The sensitivity and specificity of the chest CT for COVID-19 are reported to vary between 80–90% and 60–70%. The definitive test for severe acute respiratory syndrome coronavirus 2 (SARS-CoV-2) is the real-time reverse transcriptase PCR (RT-PCR) test. It is believed to be highly specific, but its sensitivity has been reported to be as low as 60–70% and as high as 95–97%. False negatives present serious clinical problems, and several negative tests might be required in a single case to be confident about excluding the disease. CT should not be used for COVID-19 screening in asymptomatic patients, but may be considered in hospitalized patients, symptomatic cases, or in specific clinical situations. Tomography findings of COVID-19 pneumonia are non-specific and similar to those of other pulmonary infections, and they vary according to the stage of the onset disease. They must be correlated with clinical and laboratory evidence of COVID-19 infection. To date, it is recommended that the final diagnosis of the disease be confirmed by a positive RT-PCR test or genetic sequencing. Clinicians and radiologists should be familiar with the spectrum of COVID-19 involvement and be vigilant to identify and treat affected patients early. Those patients may have few clinical symptoms, chest CT may present normal findings, and even laboratory tests are negative at the beginning. However, the patients discussed in this article presented an inconsistent situation because the patient came to the clinic with atypical clinical changes for COVID-19 and was diagnosed accidentally.
COVID-19 is still a new infectious disease, and there are different opinions on the use of CT in early examination in asymptomatic patients. The findings from the described case show that the CT examination was effective at discovering changes in the asymptomatic patient or patient with atypical symptoms of COVID-19 which was then confirmed by a PCR test. In the early phase of COVID-19, routine screenings miss patients who are virus carriers, and tracking travel history is of paramount importance to early detection and isolation of SARS-CoV-2 cases. When there is a global outbreak trend of COVID-19, this report should serve as an epidemic prevention and control reference.
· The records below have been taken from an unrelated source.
(* ===== verification/FsSpec.v ===== *)
(** Specifications of the file-system routines of fs.c.

    [frep o s v ss B] is the view the routines are specified against: block
    contents [v] (what a reader through the cache sees), transaction [ss],
    buffers [B] held, [o] operations outstanding.  On top of it are the free
    bitmap, the inodes on disk, and the contents of a file as a function of the
    byte offset. *)

From S2P Require Import Prelude Params BlockDev Bio Log Fs.

Section specs.
Context `{BlockDev} {E : Type} (g : geom) (Hg : geom_ok g) (o : Z).
Abbreviation FS := (M (fsst E)).

Record frep (s : fsst E) (v : key -> block) (ss : list Z) (B : gset (Z * Z)) : Prop := {
  fr_log : lrep g (fl s) v ss B;
  fr_out : l_outstanding (lg (fl s)) = o;
  fr_com : l_committing (lg (fl s)) = 0;
  fr_ic : ic_lock (ic s) = false;
  fr_len : length (ic_inode (ic s)) = NINODE
}.

(** Everything but the log state is the same, and handles stay valid. *)
Record fkeep (s s' : fsst E) : Prop := {
  fk_ic : ic s' = ic s;
  fk_ext : ext s' = ext s;
  fk_holds j k : holds (lb (fl s)) j k -> holds (lb (fl s')) j k
}.

Lemma fkeep_refl s : fkeep s s.
Proof. by split. Qed.
Lemma fkeep_trans s1 s2 s3 : fkeep s1 s2 -> fkeep s2 s3 -> fkeep s1 s3.
Proof. intros [A1 A2 A3] [C1 C2 C3]. split; [congruence|congruence|auto]. Qed.

Lemma wp_liftl {A} (m : M lst A) s (Q : A -> fsst E -> Prop) :
  wp m (fl s) (fun a l' => Q a (put_fl l' s)) -> wp (liftl m) s Q.
Proof. intros Hm. by apply wp_zoom. Qed.

Lemma wp_liftb {A} (m : M bst A) s (Q : A -> fsst E -> Prop) :
  wp m (lb (fl s)) (fun a b' => Q a (put_fl (mklst (lg (fl s)) b') s)) -> wp (liftb m) s Q.
Proof. intros Hm. apply wp_liftl. destruct (fl s) as [l b]. by apply wp_lift. Qed.

Lemma frep_cache s v ss B : frep s v ss B -> brep (lb (fl s)) v (home_set g ss) B.
Proof. intros [[] ? ? ? ?]. done. Qed.

(** Replacing the buffer cache of a state. *)
Lemma frep_put s v ss B v' B' b' :
  frep s v ss B -> brep b' v' (home_set g ss) B' ->
  frep (put_fl (mklst (lg (fl s)) b') s) v' ss B'.
Proof. intros [[] ? ? ? ?] R. split; [by split|done..]. Qed.

(** There is a buffer for block [x]: it is pinned, or not all are in use. *)
Definition avail (ss : list Z) (B : gset (Z * Z)) (x : Z) : Prop :=
  gk g x ∉ B /\ on_device (gk g x) /\ (x ∈ ss \/ (length ss + size B < NBUF)%nat).

Lemma size_home_le (ss : list Z) (B : gset key) : NoDup ss -> (size (home_set g ss ∪ B) <= length ss + size B)%nat.
Proof.
  intros Hnd. rewrite <- (size_home_set g ss Hnd), size_union_alt.
  pose proof (subseteq_size (B ∖ home_set g ss) B ltac:(set_solver)). lia.
Qed.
The best current practice advises that CT chest is not used to diagnose COVID-19 but is useful in assessing subsequent complications. In our case, the patient with non-typical symptoms for positive COVID-19 was given a chest CT considering the circumstances in which we are, the findings were in favor for COVID-19 positive, which later was confirmed through by PCR test. Therefore, we must be especially careful during the period of global pandemic that patients coming to the emergency center with atypical signs of COVID 19 should be considered for the possibility of chest CT.